В этом ключе мы защищали



В этом ключе мы защищали свои дипломы и в этом ключе мы ведем экспериментальную работу почти десять лет.
Культурно-историческая психология зарождалась в Советской России как противопоставление марксистской психологии, пси­хологии буржуазной. Основателем ее считается Лев Выготский, а ближайшими сподвижниками — виднейшие советские психоло­ги Лурия и Леонтьев. На самом деле культурно-историческая школа Выготского была лишь вторым рождением культурно-ис­торической психологии в России, потому что первый раз она была заявлена Константином Кавелиным еще в семидесятых годах прошлого века. Тогда же и была не понята и затравлена передо­вой революционно-демократической интеллигенцией во главе с «Современником» и Сеченовым, предпочитавшей естественно­научный подход. Культурная психология, созданная Кавелиным, не имела почти никакого продолжения.
Так что школу Выготского—Лурии вполне можно рассматри­вать как самостоятельную школу, рожденную требованиями вре­мени. И как бы отрицательно ни относились мы сейчас к марк­сизму, именно его культурно-исторический подход, бесспорно, являлся шагом вперед в психологии. Александр Лурия провел первые полевые КИ-психологические (КИ — так мы сокращаем «культурно-исторический») исследования еще в 1931 году, на год раньше Маргарет Мид, чье исследование анимистического мышления стало классикой антропологии.
Постепенно культурно-историческая психология перерастала стадию сбора материала или описания и становилась наукой эк­спериментальной. По крайней мере, последние десятилетия, по­чти полностью исчезнув в России, она развивалась в этом направ­лении в Америке. Это видно из трудов ученика Лурии и признанного лидера современной культурно-исторической школы психологии Майкла Коула. По сути, Коул внес раскол в современную психо­логию, заявив право на существование не естественнонаучного, а гуманитарного направления в этой науке. Можно считать, что это третье возрождение культурно-исторической психологии.
Почему КИ-психология то рождается, то гибнет, а потом рождается вновь? Гибнет она, наверное, в первую очередь из-за противодействия академической науки, которая является отнюдь не братством искателей истины, а огромным сообществом лю­дей, занимающим в государстве очень значимое место и бью­щимся за то, чтобы это место удержать.
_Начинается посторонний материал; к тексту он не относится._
Lemma no_tunnels remove index k i n :
  Forall (λ l, is_tunnel index l = false) (drop i (n_links n)) → (length (n_links n) ≤ i + k)%nat → tunnels_loop remove index k i n = Some n.
Proof.
  revert i. induction k as [|k IH]; intros i Hf Hk; cbn.
  - rewrite lookup_ge_None_2 by lia. done.
  - destruct (n_links n !! i) as [l|] eqn:E; [|done]. rewrite (drop_S _ _ _ E) in Hf. apply Forall_cons in Hf as [-> Hf]. apply IH; [done|lia].
Qed.
Lemma remove_leaf fuel n index : Forall (λ l, is_tunnel index l = false) (n_links n) → remove_loop (S fuel) n index = Some (unlinked index n).
Proof. intros H. cbn. rewrite no_tunnels; [done|done|lia]. Qed.
(** Nothing is over a tunnel. *)
Lemma tunnel_leaf n l : space_ok n → l ∈ n_links n → is_vxlan l = true → Forall (λ x, is_tunnel (l_index l) x = false) (n_links n).
Proof.
  intros [[Hl _] Ht] Hin Hv. apply Forall_forall. intros x Hx. apply not_true_iff_false. unfold is_tunnel. intros [Hk Hi%Z.eqb_eq]%andb_true_iff.
  pose proof (ls_each _ Hl) as He. rewrite Forall_forall in He. pose proof (lk_index _ (He l Hin)).
  destruct (Ht x Hx Hk ltac:(lia)) as (u & Hu & Hui & Huv).
  assert (u = l) as -> by (eapply index_unique; [apply Hl|done..|congruence]). congruence.
Qed.
Lemma remaining_split index pre l post :
  NoDup (indexes (pre ++ l :: post)) → l_index l = index → remaining index (pre ++ l :: post) = (unmaster index <$> pre) ++ (unmaster index <$> post).
Proof.
  intros Hn Hi. unfold remaining, indexes in *. rewrite fmap_app in Hn. apply NoDup_app in Hn as (_ & Hd & Hn). cbn in Hn. apply NoDup_cons in Hn as [Hn _].
  rewrite filter_app, filter_cons_False by (by rewrite Hi, Z.eqb_refl).
  rewrite !filter_all, fmap_app; [done| |].
  - intros x Hx. apply Z.eqb_neq. intros <-. apply Hn. rewrite Hi. by apply list_elem_of_fmap_2.
  - intros x Hx. apply Z.eqb_neq. intros <-. apply (Hd (l_index x)); [by apply list_elem_of_fmap_2|]. cbn. rewrite Hi. left.
Qed.
Lemma tunnels_loop_ok fuel index k i n :
  space_ok n → Forall (λ l, is_tunnel index l = false) (take i (n_links n)) → (i ≤ length (n_links n))%nat → (length (n_links n) ≤ i + k)%nat →
  ∃ n', tunnels_loop (remove_loop (S fuel)) index k i n = Some n' ∧ space_ok n' ∧ pruned (λ l, is_vxlan l = false) n n' ∧ Forall (λ l, is_tunnel index l = false) (n_links n').
Proof.
  revert i n. induction k as [|k IH]; intros i n Hok Hf Hi Hk; cbn [tunnels_loop].
  - rewrite lookup_ge_None_2 by lia. rewrite take_ge in Hf by lia. eauto using pruned_refl.
  - destruct (n_links n !! i) as [l|] eqn:E; [|apply lookup_ge_None in E; rewrite take_ge in Hf by lia; eauto using pruned_refl].
    destruct (is_tunnel index l) eqn:Et.
    + assert (is_vxlan l = true) as Hv by (by apply andb_true_iff in Et as [Hv _]).
      assert (l ∈ n_links n) as Hin by (by eapply list_elem_of_lookup_2).
      pose proof (tunnel_leaf _ _ Hok Hin Hv) as Hleaf. rewrite (remove_leaf fuel n (l_index l) Hleaf). cbn [mbind option_bind].
      pose proof (take_drop_middle _ _ _ E) as Hsp. pose proof (ls_index _ (proj1 (proj1 Hok))) as Hnd.
      assert (n_links (unlinked (l_index l) n) = (unmaster (l_index l) <$> take i (n_links n)) ++ (unmaster (l_index l) <$> drop (S i) (n_links n))) as Hrem.
      { rewrite unlinked_links. rewrite <-Hsp at 1. apply remaining_split; [by rewrite Hsp|done]. }
      destruct (IH i (unlinked (l_index l) n)) as (n' & Hl & Hok' & Hp & Hn).
      * by apply unlinked_space.
      * rewrite Hrem, take_app_le by (rewrite length_fmap, length_take; lia). rewrite take_ge by (rewrite length_fmap, length_take; lia).
        apply Forall_fmap. eapply Forall_impl; [exact Hf|]. intros x Hx. cbn. unfold is_tunnel in *. by destruct (unmaster_shape (l_index l) x) as ([= _ _ -> ->] & _).
      * rewrite Hrem, length_app, length_fmap, length_take. lia.
      * rewrite Hrem, length_app, !length_fmap, length_take, length_drop. lia.
      * exists n'. split_and!; [done..| |done]. eapply pruned_trans, Hp; [intros x y [= _ _ Hxk _] _; unfold is_vxlan; by rewrite Hxk|].
        eapply pruned_weaken, unlinked_pruned. intros x Hx Hxv He. assert (x = l) as -> by (by eapply index_unique). congruence.
    + apply IH; [done| |by eapply lookup_lt_Some|lia]. rewrite (take_S_r _ _ _ E). apply Forall_app. auto.
Qed.
Lemma remove_one_ok n index :
  space_ok n → ∃ n', remove_one n index = Some n' ∧ space_ok n' ∧ pruned (λ l, l_index l ≠ index ∧ is_vxlan l = false) n n' ∧ index ∉ indexes (n_links n').
Proof.
  intros Hok. unfold remove_one. destruct (n_links n) as [|l0 ls] eqn:El.
  - cbn [length]. rewrite (remove_leaf 0 n index) by (rewrite El; constructor). eexists. split_and!; [done| | |].
    + apply unlinked_space; [rewrite El; constructor|done].
    + eapply pruned_weaken, unlinked_pruned. naive_solver.
    + rewrite unlinked_links, in_remaining_index. naive_solver.
  - cbn [length remove_loop]. destruct (tunnels_loop_ok (length ls) index (length (n_links n)) 0 n Hok) as (n' & Hl & Hok' & Hp & Hn); [by rewrite take_0; constructor|lia..|].
    cbn [remove_loop] in Hl. rewrite El in Hl. cbn [length] in Hl. rewrite El. cbn [length]. rewrite Hl. cbn [mbind option_bind].
    exists (unlinked index n'). split_and!; [done|by apply unlinked_space| |rewrite unlinked_links, in_remaining_index; naive_solver].
    eapply (pruned_trans _ _ n'); [intros x y [= Hxi _ Hxk _] _; unfold is_vxlan; by rewrite Hxk, Hxi|..].
    + eapply pruned_weaken, Hp. naive_solver.
    + eapply pruned_weaken, unlinked_pruned. naive_solver.
Qed.
(** ** Link requests *)

Definition masters_checked (c : link_change) (n : md_network_namespace) : Prop := ∀ m, c_master c = Some m → m ≠ 0 → bridge_in (n_links n) m.
Lemma change_check_master n type flags c link : change_check n type flags c link = 0 → masters_checked c n.
Proof.
  unfold change_check. cbn zeta. intros H m Hm H0. rewrite Hm in H.
  repeat match type of H with (if ?b then _ else _) = 0 => destruct b eqn:?; [discriminate H|] end.
  match goal with H : negb (m =? 0) && _ = false |- _ => rename H into Hc end. rewrite (proj2 (Z.eqb_neq m 0) H0) in Hc. cbn in Hc.
  destruct (snd <$> md_network_interface_find n m None) as [b|] eqn:Eb; [|done]. apply index_in in Eb as (_ & Hb & Hi). exists b. split_and!; [done..|].
  by apply negb_false_iff, bool_decide_eq_true in Hc.
Qed.
Lemma adjust_link_ok memory f a index c target n :
  fabric_ok f → get_space f a = Some n → (∀ o, target = Some o → is_Some (get_space f o)) → (target = None → masters_checked c n) →
  ∃ f' e, adjust_link memory f a index c target = Some (f', e) ∧ fabric_ok f' ∧ framed [a; default a target] f f'.
Proof.
  intros Hf Hn Ht Hm. unfold adjust_link. rewrite Hn. destruct (snd <$> md_network_interface_find n index None) as [link|]; [|eauto using framed_refl]. cbn zeta.
  set (o := default a target). assert (is_Some (get_space f o)) as [m Ho] by (unfold o; destruct target; cbn; eauto).
  match goal with |- context [if ?b then md_network_interface_move _ _ _ _ _ _ else _] => set (away := b) end.
  assert (∃ f1 e, (if away then md_network_interface_move memory f a o index (c_name c) else Some (f, 0)) = Some (f1, e) ∧ fabric_ok f1 ∧ framed [a; o] f f1 ∧
    (a = o → ∀ n', get_space f1 a = Some n' → ∀ b, bridge_in (n_links n) b → bridge_in (n_links n') b)) as (f1 & e & -> & Hf1 & Hfr & Hbr).
  { destruct away; [by eapply interface_move_ok|]. exists f, 0. split_and!; [done..|apply framed_refl|]. intros _ n' Hn'. by assert (n' = n) as -> by congruence. }
  cbn [mbind option_bind]. case_if; [eauto|]. case_if; [eauto|].
  destruct (get_space f1 o) as [n1|] eqn:Hn1; [|eauto]. destruct (snd <$> md_network_interface_find n1 index None) as [l|]; [|eauto].
  assert (mild_change n1 (apply_link c index l n1)) as Hch.
  { apply apply_link_change. intros b Hb H0. destruct target as [t|] eqn:Et; [rewrite Hb in *; by cbn in *|]. apply (Hbr eq_refl n1 Hn1). by apply Hm. }
  eexists _, _. split_and!; [done| |].
  - eapply fabric_put; [done|exact Hn1|eapply mild_change_space; [done|by eapply fk_space]|apply Hch].
  - eapply framed_trans; [exact Hfr|]. eapply framed_put; [right; by left|exact Hn1|apply Hch].
Qed.
Lemma adjust_pending memory f a index c n :
  pending a f → get_space f a = Some n → masters_checked c n → (∀ x, c_name c = Some x → (index, x) ∈ named (n_links n)) →
  ∃ f' e, adjust_link memory f a index c None = Some (f', e) ∧ pending a f' ∧ framed [a] f f'.
Proof.
  intros Hp Hn Hm Hname. unfold adjust_link. rewrite Hn. destruct (snd <$> md_network_interface_find n index None) as [link|] eqn:El; [|eauto using framed_refl].
  cbn zeta. cbn [default from_option]. rewrite (bool_decide_eq_true_2 (a = a)) by done. cbn [negb orb].
  assert (match c_name c with Some x => negb (bool_decide (x = l_name link)) | None => false end = false) as ->.
  { destruct (c_name c) as [x|]; [|done]. specialize (Hname x eq_refl). apply list_elem_of_fmap in Hname as (l & [= Hi ->] & Hl).
    apply index_in in El as (_ & Hl' & Hi'). apply negb_false_iff, bool_decide_eq_true. f_equal.
    destruct (pending_get _ _ Hp) as (n' & Hn' & [Hls _]). assert (n' = n) as -> by congruence. eapply index_unique; [apply Hls|done..|congruence]. }
  cbn [id mbind option_bind negb Z.eqb]. rewrite bool_decide_eq_false_2 by (by intros [? ?]). cbn [andb]. rewrite Hn, El.
  assert (mild_change n (apply_link c index link n)) as Hch by (by apply apply_link_change).
  eexists _, _. split_and!; [done|by eapply pending_put|]. eapply framed_put; [by left|exact Hn|apply Hch].
Qed.
(** The namespaces that a link request changes. *)
Definition touched (f : md_network_fabric) (a : positive) (n : md_network_namespace) (type : link_request) (c : link_change) (target peer_target : option positive) : list positive :=
  a :: (if bool_decide (type = RTM_DELLINK) then from_option (λ l, owner_list f (l_peer l)) [] (snd <$> md_network_interface_find n (c_index c) (c_name c))
        else option_list target ++ option_list peer_target).
Lemma change_link_ok o f a type flags c target peer_target n :
  fabric_ok f → get_space f a = Some n → (∀ x, target = Some x ∨ peer_target = Some x → is_Some (get_space f x)) →
  ∃ f' e, change_link o f a type flags c target peer_target = Some (f', e) ∧ (fabric_ok f' ∨ pending a f') ∧ framed (touched f a n type c target peer_target) f f'.
Proof.
  intros Hf Hn Ht.
  assert (∀ (e : Z) T, ∃ f' e', Some (f, e) = Some (f', e') ∧ (fabric_ok f' ∨ pending a f') ∧ framed T f f') as Hsame by (intros e T; exists f, e; split_and!; [done|by left|apply framed_refl]).
  unfold change_link, touched. rewrite Hn. cbn zeta. set (link := snd <$> md_network_interface_find n (c_index c) (c_name c)).
  destruct (bool_decide_reflect (type = RTM_DELLINK)) as [->|Hd].
  { destruct link as [l|] eqn:El; [|apply Hsame]. destruct (interface_remove_ok f a n (l_index l) Hf Hn) as (f' & e & Hr & Hok & Hfr).
    exists f', e. split_and!; [done|by left|]. pose proof (fk_space _ Hf _ _ Hn) as [[Hls _] _].
    assert (l ∈ n_links n) as Hl by (unfold link in El; destruct (md_network_interface_find n (c_index c) (c_name c)) as [[k x]|] eqn:Ek; [|done]; injection El as ->; by eapply find_any).
    pose proof (ls_each _ Hls) as He. rewrite Forall_forall in He. pose proof (lk_index _ (He l Hl)).
    rewrite (found_index n (l_index l) l) in Hfr; [exact Hfr|apply Hls|done|done|lia]. }
  destruct (Z.eqb_spec (change_check n type flags c link) 0) as [Hcheck|]; cbn [negb]; [|apply Hsame]. apply change_check_master in Hcheck.
  destruct link as [l|].
  - case_if; [apply Hsame|]. case_if; [apply Hsame|].
    destruct (adjust_link_ok (mo_move o) f a (l_index l) c target n) as (f' & e & Hr & Hok & Hfr); [done|done|auto|done|]. exists f', e. split_and!; [done|by left|].
    eapply framed_weaken, Hfr. destruct target; set_solver.
  - case_if; [apply Hsame|]. case_if; [apply Hsame|].
    apply orb_false_iff in E0 as [[Hk _]%orb_false_iff Htn%bool_decide_eq_false].
    assert (target = None) as -> by (destruct target; [destruct Htn; eauto|done]). apply bool_decide_eq_false in Hk.
    assert (is_Some (get_space f (default a peer_target))) as [p Hp] by (destruct peer_target; cbn; eauto).
    destruct (create_link_ok (mo_links o) (mo_peer o) f a (default a peer_target) c n p Hf Hn Hp Hk) as (f1 & r & -> & [Hfr Hbr Hok]). cbn [mbind option_bind].
    assert (framed (a :: option_list None ++ option_list peer_target) f f1) as Hfr1 by (eapply framed_weaken, Hfr; destruct peer_target; set_solver).
    destruct r as [index|e]; [|exists f1, e; split_and!; [done|tauto|done]].
    assert (is_Some (get_space f1 a)) as [n1 Hn1] by (apply get_key; rewrite (fr_keys _ _ _ Hfr); apply get_key; eauto).
    assert (masters_checked c n1) as Hm1 by (intros m Hm H0; eapply (Hbr index eq_refl); eauto).
    destruct Hok as [Hf1|[Hp1 Hname]].
    + destruct (adjust_link_ok (mo_move o) f1 a index c None n1) as (f' & e & Hr & Hok' & Hfr'); [done..|]. exists f', e. split_and!; [done|by left|].
      eapply framed_trans; [exact Hfr1|]. eapply framed_weaken, Hfr'. set_solver.
    + destruct (adjust_pending (mo_move o) f1 a index c n1) as (f' & e & Hr & Hok' & Hfr'); [done..| |].
      * intros x Hx. destruct (Hname index x eq_refl Hx) as (n2 & Hn2 & Hin). congruence.
      * exists f', e. split_and!; [done|by right|]. eapply framed_trans; [exact Hfr1|]. eapply framed_weaken, Hfr'. set_solver.
Qed.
Иначе говоря, современ­ная наука — это предприятие экономическое и политическое. И разлад в своих рядах оно считает так же недопустимым, как и любая партия. Кто-кто, а уж мы, русские, имели перед глазами немало примеров подобных проявлений науки как сообщества. Судьбы Кавелина и Выготского достаточно красноречивы, хотя их вполне можно считать благополучными.
Но политическая сторона научной деятельности, пожалуй, не самое страшное в науке. Психология самих людей, ученых, общества — это гораздо более сильное препятствие. Новое не принимается и затравливается самими людьми, к которым оно обращено, пока вдруг не сменится мода. Мода... Этому нужно бы посвятить отдельное КИ-психологическое исследование.
Мы начинали свои экспериментальные работы задолго до того, как узнали о работах Коула. Это мы потом поняли, что они являются КИ-психологическими. А вначале мы просто отбросили все ограничения и обязательные требования и с головой оку­нулись в исследования. Мы хотели иметь объяснения. Мы были как дети, и оправдания академической психологии, что она на­ука лишь описательная, нас не устраивали. Заявилась наукой обо мне, изволь объяснить, почему мне так плохо! И почему я такой!